I balled my fist on punched through the steel wall next to me. FUCK.

I kept pacing and pacing, May was crying in the chair behind me. I wanted so bad to console her but I can't touch her.

I gave her tissues and looked at her, giving her a look saying 'I'm sorry, this is my fault'. She took the tissues from me and wiped her face.

15....

30....

45....

An hour turned into three, three turned into 5. God please let her be ok.

I started to hyperventilate at the thought of her dying because of me. Because of my negligence. I pushed I too far. I should have stayed with her. I shouldn't have abandoned her.

I dropped to my knees and felt my heartbreak. I stood up, grabbed my things. Maybe I should go and have them inform me when she's awake.

As I was walking through those double doors, I heard a voice. "Excuse me princess, I um....well....-" "Either say it or get the fuck out of my face, human" I'm not in the mood to be bothered by anyone. My girl is laying in a hospital bed, fighting for her life. " I'm doctor Jorje, your um wife? Is awake, she asked to see you" the doctor said, stammering his way through the words.

SHE'S AWAKE!! I grabbed May and ran through the halls of the emergency ward. I checked every room and bursted through one last room. Room 4D. Her scent filled my nose and my heart started to beat and race but as soon as my happiness came, it went.

I saw her, laying there. Face cut up, needles in her arms, her beautiful brown eye black and swollen. My heart sank to the pit of my stomach and I felt sick. This was all my fault. I gagged and felt my stomach contract. I covered my mouth and ran into the attached bathroom. This is all my fault.

I threw up in the sink, as it was slowing down, I heard a cry from a little girl. Our little girl. She was crying over Rogue. She too knew that I had caused this.

I wiped my face and gargled some water to get the taste and smell of vomit out of my mouth.

I looked in the mirror, staring at my reflection. Looking for something, I had no idea what, but for a second I saw my true self. A monster, I saw the people I had killed, the lives I had ruined, all the hearts I had broken. Just as I was about to look away, I saw Rogue...my next victim in the endless battle with myself.
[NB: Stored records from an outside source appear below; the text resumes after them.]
(** * pr-view: a shallow embedding of [main.go] and its specification

    The program keeps a list of GitHub repository references in a JSON
    file ([RepoStore]), fetches the open pull requests of every stored
    reference ([fetchPRs], fanned out by [cmdList]) and prints them as a
    table ([printTable], [truncate]).

    Go strings are byte sequences: they are modelled by [string], one
    [ascii] per byte.  Runes are code points in [Z]. *)

From Stdlib Require Import ZArith Lia List Bool Ascii String.
From Stdlib Require Import Permutation.
Import ListNotations.

Open Scope string_scope.
Open Scope Z_scope.

(** ** Bytes *)

(** The numeric value of a byte. *)
Definition ord (c : ascii) : Z := Z.of_N (N_of_ascii c).

(** Go's conversion [byte(x)]: the low eight bits. *)
Definition chr (z : Z) : ascii := ascii_of_N (Z.to_N (z mod 256)).

(** [s[n:]] for [0 <= n <= len(s)] *)
Fixpoint drop (n : nat) (s : string) : string :=
  match n, s with
  | O, _ => s
  | S n', String _ s' => drop n' s'
  | S _, EmptyString => EmptyString
  end.

(** [s[:n]] for [0 <= n <= len(s)] *)
Fixpoint take (n : nat) (s : string) : string :=
  match n, s with
  | O, _ => EmptyString
  | S n', String c s' => String c (take n' s')
  | S _, EmptyString => EmptyString
  end.

(** The bytes of a string in reverse order; the loops of the Go library
    that walk a string from its end are written over [rev s]. *)
Fixpoint rev_onto (s acc : string) : string :=
  match s with
  | EmptyString => acc
  | String c s' => rev_onto s' (String c acc)
  end.

Definition rev (s : string) : string := rev_onto s EmptyString.

(** ** Package unicode/utf8 *)

Module utf8.

Definition RuneError : Z := 0xFFFD.
Definition RuneSelf : Z := 0x80.
Definition MaxRune : Z := 0x10FFFF.
Definition surrogateMin : Z := 0xD800.
Definition surrogateMax : Z := 0xDFFF.

Definition t2 : Z := 0xC0.
Definition t3 : Z := 0xE0.
Definition t4 : Z := 0xF0.
Definition tx : Z := 0x80.
Definition maskx : Z := 0x3F.
Definition mask2 : Z := 0x1F.
Definition mask3 : Z := 0x0F.
Definition mask4 : Z := 0x07.

(** A continuation byte accepted in the range [lo..hi]. *)
Definition inRange (lo hi b : Z) : bool := (lo <=? b) && (b <=? hi).

(** The range accepted for the second byte, by first byte (the table
    [first] with [acceptRanges]); [None] for a byte that starts no
    multi-byte sequence. *)
Definition accept (b0 : Z) : option (nat * Z * Z) :=
  if inRange 0xC2 0xDF b0 then Some (2%nat, 0x80, 0xBF)
  else if b0 =? 0xE0 then Some (3%nat, 0xA0, 0xBF)
  else if inRange 0xE1 0xEC b0 then Some (3%nat, 0x80, 0xBF)
  else if b0 =? 0xED then Some (3%nat, 0x80, 0x9F)
  else if inRange 0xEE 0xEF b0 then Some (3%nat, 0x80, 0xBF)
  else if b0 =? 0xF0 then Some (4%nat, 0x90, 0xBF)
  else if inRange 0xF1 0xF3 b0 then Some (4%nat, 0x80, 0xBF)
  else if b0 =? 0xF4 then Some (4%nat, 0x80, 0x8F)
  else None.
I turned to look at her but I couldn't bring myself to do it. I had sent her away from me and was nowhere when she needed me the most. I couldn't look at her, I didn't deserve to see her. I walked out the bathroom with my head down, I sat next to her bed and laid my head on my hands. How could I have been so dumb? So reckless? So utterly and completely stupid?

As I sat with my head on my hands, I felt a hand rest in my hair. I knew it was her but I couldn't face her, I couldn't help but think that all this was my fault. I left her alone, I neglected her.

"Please look at me" I heard a soft voice say. I can't. I can't look at her. "Rex, please just look at me." She says again, almost begging. She's begging for you, for YOU of all people in this situation and you're so pathetic that you can't even look at the damage you've caused. Look at her you insufferable fool, look at what your so-called righteousness gets you. Do it!

I turn my head to her as I stare at her face. Bruised and cut, her beautiful brown skin, now grey and dull.It will always glow but it was nothing like before. "God I am a monster..." I sigh and grab her hand squeezing it firmly.